В свое время я много занимался великорусским фольклором, изумляясь, какие богатства народного творчества лежат не использованными литературой. Алексей Ремизов, как известно им плененный, зарылся в эти материалы, но не достиг цели, потому что соблазнился архивами и оторвался от народной среды. Клычков единственный писатель, которому это удалось. Но он запоздал со своим великорусским фольклором и демонологией. В наше время подчеркнутый великорусский мотив вызывает в воображении то время, когда национальное чувство сопровождалось еврейскими погромами. Я, хотя и не еврей, но имею болезненное отвращение и ненависть к таким погромам, не раз выступал в литературе по этому поводу.
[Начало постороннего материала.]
Lemma wp_checkmac_safe s kc d b rd Q :
  dir_ok d → wf_buf b →
  (∀ r b', wf_buf b' → b_len b' = b_len b → Q r (rv s kc d (Some b') rd)) →
  wp checkmac any_exit Q (rv s kc d (Some b) rd).
Proof.
  intros (crypt&mac&mode&(Hc&Hm&Hmo)&Hbs&Hmac&Hmode&Hz) Hwf HQ. pose proof Hwf as (?&?&?&?).
  pose proof Hmac as (Hhs&_&_). unfold MAX_MAC_LEN in Hhs.
  apply wp_bind, wp_recv_keys, wp_bind. eapply wp_ptr; [done|].
  apply wp_bind, wp_get, wp_bind. eapply wp_ptr; [done|]. cbn zeta.
  apply wp_bind, wp_on_readbuf, wp_buf_setpos; [|lia]. intros _.
  pose proof (u32_range (b_len b - h_hashsize mac)) as Hcl. set (cl := u32 _) in *.
  assert (Hw1 : wf_buf (set_pos 0 b)) by (apply wf_set_pos; [done|lia]).
  assert (Hgo : ∀ m b1, h_hashsize mac ≤ zlen m → wf_buf b1 → b_len b1 = b_len b →
    wp (do* on_readbuf (buf_setpos cl);
        let* theirs := on_readbuf (let* p := buf_getptr (h_hashsize mac) in mem_load p (h_hashsize mac)) in
        let* ours := mac_prefix m (h_hashsize mac) in
        ret (constant_time_eq ours theirs)) any_exit Q (rv s kc d (Some b1) rd)).
  { intros m b1 Hml Hwb1 Hlb1. apply wp_bind, wp_on_readbuf, wp_buf_setpos; [|done]. intros.
    assert (wf_buf (set_pos cl b1)) by (apply wf_set_pos; [done|lia]).
    apply wp_bind, wp_on_readbuf, wp_load_cursor; [done|lia| |done]. intros.
    apply wp_bind, wp_mac_prefix; [done|]. apply wp_ret, HQ; [done|]. simpl. lia. }
  apply wp_bind, wp_on_readbuf. apply (wp_make_mac _ _ mac); [done..|lia| | |done].
  - intros m Hml Hmb _. apply Hgo; [done|by apply wf_set_pos; [done|simpl; lia]|done].
  - intros Hh0. apply Hgo; [rewrite Hh0; apply zlen_nonneg|done|done].
Qed.

(** What holds of the session between two calls of the receive path. *)
Definition recv_inv s : Prop :=
  ∃ kc, keys s = Some kc ∧ dir_ok (k_recv kc) ∧ reads_ok (w_reads (wld s)) ∧
    (rb_init (dir_block (k_recv kc)) (readbuf (pkt s)) ∨
     ∃ b, readbuf (pkt s) = Some b ∧ rb_body (dir_block (k_recv kc)) b).

(** A payload ready for [process_packet]. *)
Definition payload_ready s : Prop :=
  ∃ p, payload (pkt s) = Some p ∧ wf_buf p ∧ payload_beginning (pkt s) = b_pos p.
Во время Мамонтова, принятый за еврея, был на волосок от смерти и спасся лишь чудом. Я так болезненно чувствую приговор над человеческой личностью в слове "жид", мне кажется, я это больше чувствую, чем сами евреи. А разве слово кулак, примененное к поэту, не есть лозунг того же самого погрома, как и "жид"? Вот почему не в пример другим писателям, отбросив от себя всякий страх попасть в кулаки, я демонстративно ушел с такого собрания".
В письме, не требующем сегодня комментариев, был еще один раздел. Автором он был назван "Заключение". В нем Пришвин еще раз повторил свои общие идеи:
"Мне кажется теперь, что классовая борьба внутри СССР исчерпала свою моральную силу и "добить врага" стало обыкновенным делом администрации, не требующим ни этической, ни поэтической опоры, что это дело, возводимое в принцип, теперь поселяет только вражду. Истинная классовая борьба, по-моему, должна заключать [365] в себе и творческое сорадование. Такая классовая борьба вспыхнет, когда явится враг извне. Но сейчас внутри СССР призвание поэта должно быть направлено к возбуждению охоты людей в деле нового строительства".
Письмо было помечено 19 апреля 1933 года. Оно красноречиво характеризует литературную атмосферу начала 30-х годов. В этой атмосфере судьба идей "Перевала" была безнадежной.
2
В книге 1928 года "Очерки литературного движения революционной эпохи" Вяч. Полонский по праву писал: "За А. К. Воронским в истории советской литературы должно укрепиться имя Ивана Калиты, собиравшего литературу по крупицам, когда она еще не представляла того богатства, какое имеем теперь". Но тут же он добавлял: "Положение "собирателя" было, конечно, нелегким"914. За этими словами стояло знание и понимание той реальной ситуации, той реальной литературной борьбы, в процессе которой Воронский вырос из организатора литературы в ее идеолога, ее теоретика.
Но в начале 30-х годов оказалось, что всю жизнь надо начинать заново.
В 1929 году, обсуждая с Г. Лелевичем план марксистского литературного учебника и оговаривая свое в нем участие, Воронский писал: "На себя я бы взял литературные портреты, предоставив вам социологическую канву. Из портретов я мог бы не спеша написать о Пушкине, о Гоголе, о Лермонтове, Тютчеве, о Толстом, Успенском, Чехове, Андрееве и кое о ком из современных. А вы - все остальное... Учебник нужно начинать с времен древнейших, но упор - на 19-е столетие и новое время"915.
Последняя фраза особенно значительна для понимания позиции Воронского на рубеже 20 - 30-х годов, ибо она свидетельствует об углублении культурно-эстетических интересов критика.
После возвращения из липецкой ссылки Воронский больше не вернулся к текущей критике. В. Шаламов [366] вспоминал: "В тридцатых годах я был на чистке Воронского. Его спросили: "Почему вы, видный литературный критик, не написали в последние годы ни одной критической статьи, а пишете романы, биографии?"
Воронский помолчал, вытер носовым платком стекла пенсне: "По возвращении из ссылки я сломал свое перо журналиста"916.
Чтобы представить себе, какая атмосфера была в 1929 году вокруг Воронского, достаточно вспомнить статью о нем в первой Литературной энциклопедии. Приведя цитаты из статей критика, и только, автор заявлял, что Воронский вслед за Троцким отрицал возможность создания пролетарского искусства. Троцкий был уже разгромлен (1927) и выслан (1929). Аргументации по поводу троцкизма Воронского не было, хотя такое обвинение уже тогда грозило смертельной опасностью. Автор статьи, М. Добрынин, быстро переходил к выводу: "Факты показали, что правы были защитники самостоятельного существования пролетарского искусства. Они показали, что с воззрениями Воронского нельзя было оставаться дальше у руля литературной современности, тем более, что развитие взглядов Воронского обнажило и другие скрытые в них возможности отхода от марксизма"917.